RECORDS SUPPLIED >>

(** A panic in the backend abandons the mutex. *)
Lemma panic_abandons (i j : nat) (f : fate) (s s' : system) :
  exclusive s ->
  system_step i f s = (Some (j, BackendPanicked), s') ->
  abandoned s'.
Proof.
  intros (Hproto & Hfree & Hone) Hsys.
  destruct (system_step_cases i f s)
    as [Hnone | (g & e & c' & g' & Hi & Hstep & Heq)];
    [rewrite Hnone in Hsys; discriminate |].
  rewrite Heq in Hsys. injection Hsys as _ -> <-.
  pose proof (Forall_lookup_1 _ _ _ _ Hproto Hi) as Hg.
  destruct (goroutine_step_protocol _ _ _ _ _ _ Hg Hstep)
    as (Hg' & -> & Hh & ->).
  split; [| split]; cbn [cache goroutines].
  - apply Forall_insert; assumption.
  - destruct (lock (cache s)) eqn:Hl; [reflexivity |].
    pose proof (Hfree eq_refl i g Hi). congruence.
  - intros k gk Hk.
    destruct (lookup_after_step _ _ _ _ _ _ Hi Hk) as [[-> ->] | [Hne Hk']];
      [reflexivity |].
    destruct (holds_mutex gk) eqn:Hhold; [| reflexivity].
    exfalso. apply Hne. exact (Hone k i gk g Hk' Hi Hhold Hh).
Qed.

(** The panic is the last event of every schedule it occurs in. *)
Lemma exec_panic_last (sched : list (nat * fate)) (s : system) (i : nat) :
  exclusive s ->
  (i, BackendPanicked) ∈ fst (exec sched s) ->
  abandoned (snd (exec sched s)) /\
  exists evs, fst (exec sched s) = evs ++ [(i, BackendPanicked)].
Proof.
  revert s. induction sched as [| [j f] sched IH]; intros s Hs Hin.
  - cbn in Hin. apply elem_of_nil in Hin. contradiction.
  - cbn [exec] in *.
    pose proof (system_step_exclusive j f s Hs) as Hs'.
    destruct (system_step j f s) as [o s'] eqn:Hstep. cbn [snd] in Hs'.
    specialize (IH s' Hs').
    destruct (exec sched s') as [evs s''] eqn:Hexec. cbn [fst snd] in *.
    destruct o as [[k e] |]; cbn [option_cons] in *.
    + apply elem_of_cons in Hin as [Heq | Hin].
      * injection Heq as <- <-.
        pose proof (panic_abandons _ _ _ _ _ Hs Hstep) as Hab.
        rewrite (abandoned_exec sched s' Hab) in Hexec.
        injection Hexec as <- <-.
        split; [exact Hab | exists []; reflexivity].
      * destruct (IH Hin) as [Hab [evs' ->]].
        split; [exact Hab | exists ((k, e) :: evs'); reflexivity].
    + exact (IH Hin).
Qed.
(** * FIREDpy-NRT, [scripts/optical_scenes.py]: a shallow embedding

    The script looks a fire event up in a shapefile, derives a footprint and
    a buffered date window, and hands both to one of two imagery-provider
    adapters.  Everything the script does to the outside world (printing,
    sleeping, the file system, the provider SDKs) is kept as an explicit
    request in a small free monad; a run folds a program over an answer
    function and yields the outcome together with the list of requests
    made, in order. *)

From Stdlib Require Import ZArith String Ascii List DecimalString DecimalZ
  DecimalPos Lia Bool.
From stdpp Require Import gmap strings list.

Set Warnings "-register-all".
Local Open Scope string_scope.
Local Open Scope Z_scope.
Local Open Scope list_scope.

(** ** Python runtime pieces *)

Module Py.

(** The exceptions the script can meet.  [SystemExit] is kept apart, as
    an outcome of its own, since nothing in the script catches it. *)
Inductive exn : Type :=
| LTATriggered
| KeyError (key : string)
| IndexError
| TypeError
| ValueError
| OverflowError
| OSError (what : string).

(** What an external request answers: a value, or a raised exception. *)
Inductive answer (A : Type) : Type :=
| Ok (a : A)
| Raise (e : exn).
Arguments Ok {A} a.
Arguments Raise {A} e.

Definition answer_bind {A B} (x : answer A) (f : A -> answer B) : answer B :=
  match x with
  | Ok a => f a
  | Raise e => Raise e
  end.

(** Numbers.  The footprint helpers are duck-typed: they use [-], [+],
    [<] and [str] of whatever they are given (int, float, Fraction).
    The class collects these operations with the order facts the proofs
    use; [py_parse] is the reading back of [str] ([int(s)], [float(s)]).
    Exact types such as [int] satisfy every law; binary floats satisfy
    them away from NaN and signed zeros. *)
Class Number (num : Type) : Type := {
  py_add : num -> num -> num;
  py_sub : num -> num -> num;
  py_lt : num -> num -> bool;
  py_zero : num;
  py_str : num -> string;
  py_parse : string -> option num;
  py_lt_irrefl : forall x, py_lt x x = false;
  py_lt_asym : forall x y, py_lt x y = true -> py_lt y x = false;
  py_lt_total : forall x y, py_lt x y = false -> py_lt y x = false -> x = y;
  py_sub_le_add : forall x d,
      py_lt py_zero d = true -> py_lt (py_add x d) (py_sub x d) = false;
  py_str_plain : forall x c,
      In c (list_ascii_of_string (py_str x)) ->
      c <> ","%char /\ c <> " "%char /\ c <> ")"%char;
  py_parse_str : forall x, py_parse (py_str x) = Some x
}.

WHAT THE EXERCISE ASKS >>
Produce a precise copy of all the material above.

THE ANSWER >>
(** A panic in the backend abandons the mutex. *)
Lemma panic_abandons (i j : nat) (f : fate) (s s' : system) :
  exclusive s ->
  system_step i f s = (Some (j, BackendPanicked), s') ->
  abandoned s'.
Proof.
  intros (Hproto & Hfree & Hone) Hsys.
  destruct (system_step_cases i f s)
    as [Hnone | (g & e & c' & g' & Hi & Hstep & Heq)];
    [rewrite Hnone in Hsys; discriminate |].
  rewrite Heq in Hsys. injection Hsys as _ -> <-.
  pose proof (Forall_lookup_1 _ _ _ _ Hproto Hi) as Hg.
  destruct (goroutine_step_protocol _ _ _ _ _ _ Hg Hstep)
    as (Hg' & -> & Hh & ->).
  split; [| split]; cbn [cache goroutines].
  - apply Forall_insert; assumption.
  - destruct (lock (cache s)) eqn:Hl; [reflexivity |].
    pose proof (Hfree eq_refl i g Hi). congruence.
  - intros k gk Hk.
    destruct (lookup_after_step _ _ _ _ _ _ Hi Hk) as [[-> ->] | [Hne Hk']];
      [reflexivity |].
    destruct (holds_mutex gk) eqn:Hhold; [| reflexivity].
    exfalso. apply Hne. exact (Hone k i gk g Hk' Hi Hhold Hh).
Qed.

(** The panic is the last event of every schedule it occurs in. *)
Lemma exec_panic_last (sched : list (nat * fate)) (s : system) (i : nat) :
  exclusive s ->
  (i, BackendPanicked) ∈ fst (exec sched s) ->
  abandoned (snd (exec sched s)) /\
  exists evs, fst (exec sched s) = evs ++ [(i, BackendPanicked)].
Proof.
  revert s. induction sched as [| [j f] sched IH]; intros s Hs Hin.
  - cbn in Hin. apply elem_of_nil in Hin. contradiction.
  - cbn [exec] in *.
    pose proof (system_step_exclusive j f s Hs) as Hs'.
    destruct (system_step j f s) as [o s'] eqn:Hstep. cbn [snd] in Hs'.
    specialize (IH s' Hs').
    destruct (exec sched s') as [evs s''] eqn:Hexec. cbn [fst snd] in *.
    destruct o as [[k e] |]; cbn [option_cons] in *.
    + apply elem_of_cons in Hin as [Heq | Hin].
      * injection Heq as <- <-.
        pose proof (panic_abandons _ _ _ _ _ Hs Hstep) as Hab.
        rewrite (abandoned_exec sched s' Hab) in Hexec.
        injection Hexec as <- <-.
        split; [exact Hab | exists []; reflexivity].
      * destruct (IH Hin) as [Hab [evs' ->]].
        split; [exact Hab | exists ((k, e) :: evs'); reflexivity].
    + exact (IH Hin).
Qed.
(** * FIREDpy-NRT, [scripts/optical_scenes.py]: a shallow embedding

    The script looks a fire event up in a shapefile, derives a footprint and
    a buffered date window, and hands both to one of two imagery-provider
    adapters.  Everything the script does to the outside world (printing,
    sleeping, the file system, the provider SDKs) is kept as an explicit
    request in a small free monad; a run folds a program over an answer
    function and yields the outcome together with the list of requests
    made, in order. *)

From Stdlib Require Import ZArith String Ascii List DecimalString DecimalZ
  DecimalPos Lia Bool.
From stdpp Require Import gmap strings list.

Set Warnings "-register-all".
Local Open Scope string_scope.
Local Open Scope Z_scope.
Local Open Scope list_scope.

(** ** Python runtime pieces *)

Module Py.

(** The exceptions the script can meet.  [SystemExit] is kept apart, as
    an outcome of its own, since nothing in the script catches it. *)
Inductive exn : Type :=
| LTATriggered
| KeyError (key : string)
| IndexError
| TypeError
| ValueError
| OverflowError
| OSError (what : string).

(** What an external request answers: a value, or a raised exception. *)
Inductive answer (A : Type) : Type :=
| Ok (a : A)
| Raise (e : exn).
Arguments Ok {A} a.
Arguments Raise {A} e.

Definition answer_bind {A B} (x : answer A) (f : A -> answer B) : answer B :=
  match x with
  | Ok a => f a
  | Raise e => Raise e
  end.

(** Numbers.  The footprint helpers are duck-typed: they use [-], [+],
    [<] and [str] of whatever they are given (int, float, Fraction).
    The class collects these operations with the order facts the proofs
    use; [py_parse] is the reading back of [str] ([int(s)], [float(s)]).
    Exact types such as [int] satisfy every law; binary floats satisfy
    them away from NaN and signed zeros. *)
Class Number (num : Type) : Type := {
  py_add : num -> num -> num;
  py_sub : num -> num -> num;
  py_lt : num -> num -> bool;
  py_zero : num;
  py_str : num -> string;
  py_parse : string -> option num;
  py_lt_irrefl : forall x, py_lt x x = false;
  py_lt_asym : forall x y, py_lt x y = true -> py_lt y x = false;
  py_lt_total : forall x y, py_lt x y = false -> py_lt y x = false -> x = y;
  py_sub_le_add : forall x d,
      py_lt py_zero d = true -> py_lt (py_add x d) (py_sub x d) = false;
  py_str_plain : forall x c,
      In c (list_ascii_of_string (py_str x)) ->
      c <> ","%char /\ c <> " "%char /\ c <> ")"%char;
  py_parse_str : forall x, py_parse (py_str x) = Some x
}.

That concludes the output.